Tag Archives: Lentils

Brown Rice and Lentil Pilaf

We have officially entered the phase of eating from the bottom shelf of the cabinet–that’d be the dry goods shelf.  The non-perishable (for a really long time) food shelf.  It’s where I turn when everything else in the house is long gone, but I still want a healthy meal.

And when I want that meal to be done cooking before I graduate from PT school, I turn to lentils.

Sometimes I just don’t have the patience for dried beans.

To kick it up a notch, I decided to transform this into a pilaf with a Middle Eastern flair.  With a healthy dose of garam masala (recipe here) and some canned tomatoes, this recipe went from lackluster side dish to spicy and exciting main entree.

Well, I find it exciting.  I am aware that not everyone feels as passionate about ground coriander and brown rice as I do.

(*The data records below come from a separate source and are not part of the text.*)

Lemma sub_loop_spec l r b :
  Forall (uint 32) l -> Forall (uint 32) r -> length l = length r -> 0 <= b <= 1 ->
  exists b', 0 <= b' <= 1 /\ length (sub_loop l r b) = length l /\
    Forall (uint 32) (sub_loop l r b) /\
    of_words (sub_loop l r b) = of_words l - of_words r - b + word_range (length l) * b'.
Proof.
  intros Hl. revert r b. induction Hl as [|x l Hx _ IH]; intros [|y r] b Hr Hlen Hb; try done.
  { exists b. cbn. change (word_range 0) with 1. repeat split; try lia. done. }
  apply Forall_cons_1 in Hr as [Hy Hr]. cbn [sub_loop].
  destruct (IH r (Z.b2z (x <? y + b)) Hr) as (b' & Hb' & Hlen' & Hf & Heq);
    [cbn in Hlen; lia | destruct (x <? y + b); cbn; lia|].
  assert (wrap 32 (wrap 64 (x - (y + b))) = x - (y + b) + 2 ^ 32 * Z.b2z (x <? y + b)) as Hw.
  { unfold wrap. destruct (x <? y + b) eqn:E; bools; cbn [Z.b2z].
    - replace ((x - (y + b)) mod 2 ^ 64) with (x - (y + b) + 2 ^ 64).
      2:{ apply Z.mod_unique with (-1); num. }
      symmetry. apply Z.mod_unique with (2 ^ 32 - 1); num.
    - rewrite (Z.mod_small _ (2 ^ 64)) by num. rewrite Z.mod_small; num. }
  exists b'. cbn [length of_words]. rewrite Heq, Hw, word_range_S.
  repeat split; try lia.
  constructor; [|done]. unfold uint. rewrite <- Hw. unfold wrap. apply Z.mod_pos_bound. lia.
Qed.

Lemma nth_take_S (l : words) n : (n < length l)%nat -> take (S n) l = take n l ++ [nth n l 0].
Proof.
  intros Hn. destruct (lookup_lt_is_Some_2 l n Hn) as [x Hx].
  rewrite (take_S_r _ _ _ Hx). f_equal. by rewrite (nth_lookup_Some _ _ 0 x Hx).
Qed.

Lemma cmp_loop_spec n l r :
  Forall (uint 32) l -> Forall (uint 32) r -> (n <= length l)%nat -> (n <= length r)%nat ->
  cmp_loop n l r = (of_words (take n l) ?= of_words (take n r)).
Proof.
  intros Hl Hr. induction n as [|n IH]; intros Hnl Hnr; [done|]. cbn [cmp_loop].
  rewrite !nth_take_S, !of_words_app by lia. rewrite !length_take, !Nat.min_l by lia.
  cbn [of_words]. rewrite !Z.mul_0_r, !Z.add_0_r. rewrite IH by lia.
  pose proof (of_words_range _ (Forall_take _ n _ Hl)) as Bl.
  pose proof (of_words_range _ (Forall_take _ n _ Hr)) as Br.
  rewrite length_take, Nat.min_l in Bl, Br by lia.
  pose proof (word_range_pos n).
  destruct (nth n l 0 <? nth n r 0) eqn:E1; bools.
  { symmetry. apply Z.compare_lt_iff.
    assert (word_range n * nth n l 0 + word_range n <= word_range n * nth n r 0) by nia. lia. }
  destruct (nth n r 0 <? nth n l 0) eqn:E2; bools.
  { symmetry. apply Z.compare_gt_iff.
    assert (word_range n * nth n r 0 + word_range n <= word_range n * nth n l 0) by nia. lia. }
  assert (nth n l 0 = nth n r 0) as -> by lia. by rewrite !(Z.add_comm _ (_ * _)), Z.add_compare_mono_l.
Qed.

(** *** Montgomery parameters *)

Lemma cmp_le_words_spec l r :
  Forall (uint 32) l -> Forall (uint 32) r -> length l = 64%nat -> length r = 64%nat ->
  cmp_le_words l r = (of_words l ?= of_words r).
Proof.
  intros Hl Hr Hll Hrl. unfold cmp_le_words. rewrite cmp_loop_spec by (done || lia).
  by rewrite !take_ge by lia.
Qed.

Definition is_words (ws : words) : Prop := Forall (uint 32) ws /\ length ws = 64%nat.

Lemma double_mod_spec v m :
  is_words v -> is_words m -> of_words v < of_words m ->
  is_words (double_mod v m) /\ of_words (double_mod v m) = (2 * of_words v) mod of_words m.
Proof.
  intros [Hv Hvl] [Hm Hml] Hlt. unfold double_mod.
  destruct (double_words_spec v 0 Hv ltac:(lia)) as (Hdl & Hd & Hc & Heq).
  destruct (double_words v 0) as [d c]. cbn [fst snd] in *. rewrite Hvl in *.
  rewrite cmp_le_words_spec by (done || lia).
  pose proof (of_words_range v Hv) as Bv. pose proof (of_words_range m Hm) as Bm.
  pose proof (of_words_range d Hd) as Bd. rewrite Hvl in Bv. rewrite Hml in Bm. rewrite Hdl in Bd.
  unfold sub_assign_le_words.
  destruct (sub_loop_spec d m 0 Hd Hm ltac:(lia) ltac:(lia)) as (b & Hb & Hsl & Hs & Hse).
  rewrite Hdl in *. pose proof (of_words_range _ Hs) as Bs. rewrite Hsl in Bs.
  destruct (negb (c =? 0) || _) eqn:E.
  - split; [by split|].
    assert (of_words m <= 2 * of_words v) as Hge.
    { apply orb_true_iff in E as [E|E]; bools; [nia|].
      assert (of_words m <= of_words d) by (destruct (Z.compare_spec (of_words d) (of_words m)); done || lia).
      nia. }
    assert (b = c) as ->.
    { assert (b = 0 \/ b = 1) as Hb' by lia. assert (c = 0 \/ c = 1) as Hc' by lia.
      destruct Hb', Hc'; subst; lia. }
    apply Z.mod_unique with 1; lia.
  - apply orb_false_iff in E as [Ec E]. bools. assert (c = 0) as -> by lia.
    split; [by split|]. rewrite Z.mod_small; [lia|].
    destruct (Z.compare_spec (of_words d) (of_words m)); try lia; exfalso; naive_solver.
Qed.

Lemma iter_double_mod m n :
  is_words m -> 1 < of_words m ->
  let v := Nat.iter n (fun v => double_mod v m) one in
  is_words v /\ of_words v = 2 ^ Z.of_nat n mod of_words m.
Proof.
  intros Hm Hgt. induction n as [|n [Hw He]]; cbn zeta.
  - cbn [Nat.iter]. split; [split; [forall_list ltac:(num) | done]|].
    change (of_words (Nat.iter 0 _ one)) with 1. change (2 ^ Z.of_nat 0) with 1. rewrite Z.mod_small; lia.
  - cbn [Nat.iter nat_rect]. change (nat_rect _ _ _ n) with (Nat.iter n (fun v => double_mod v m) one).
    destruct (double_mod_spec _ m Hw Hm) as [Hw' He'].
    { rewrite He. apply Z.mod_pos_bound. lia. }
    split; [exact Hw'|]. rewrite He', He, Nat2Z.inj_succ, Z.pow_succ_r by lia.
    by rewrite Z.mul_mod_idemp_r by lia.
Qed.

Brown Rice and Lentil Pilaf

  • 1 onion, finely diced
  • 1 T olive oil
  • 1 C dried red or green lentils (I used red)
  • 1 C uncooked brown rice
  • 2 C broth (I used beef, but you could use chicken or veggie)
  • 1 can diced tomatoes
  • 1 T garam masala
  • 1/2 t dried garlic (or 1 clove fresh), minced
  • 1 cinnamon stick
  • salt and pepper to taste

Over medium heat, sauté the onions in olive oil until browned.  Once they are ready, add the spices (garam masala, garlic, and cinnamon stick) and toast for a minute or two until fragrant. 

In a separate pot, bring two cups of water to boil and add the brown rice.  Cook until just about tender–a little al dente is best.

Add the lentils and broth to the spices and onion.  Stir and cover, allowing it to simmer on low until the broth is absorbed and the lentils are cooked (this will go faster with red lentils than green).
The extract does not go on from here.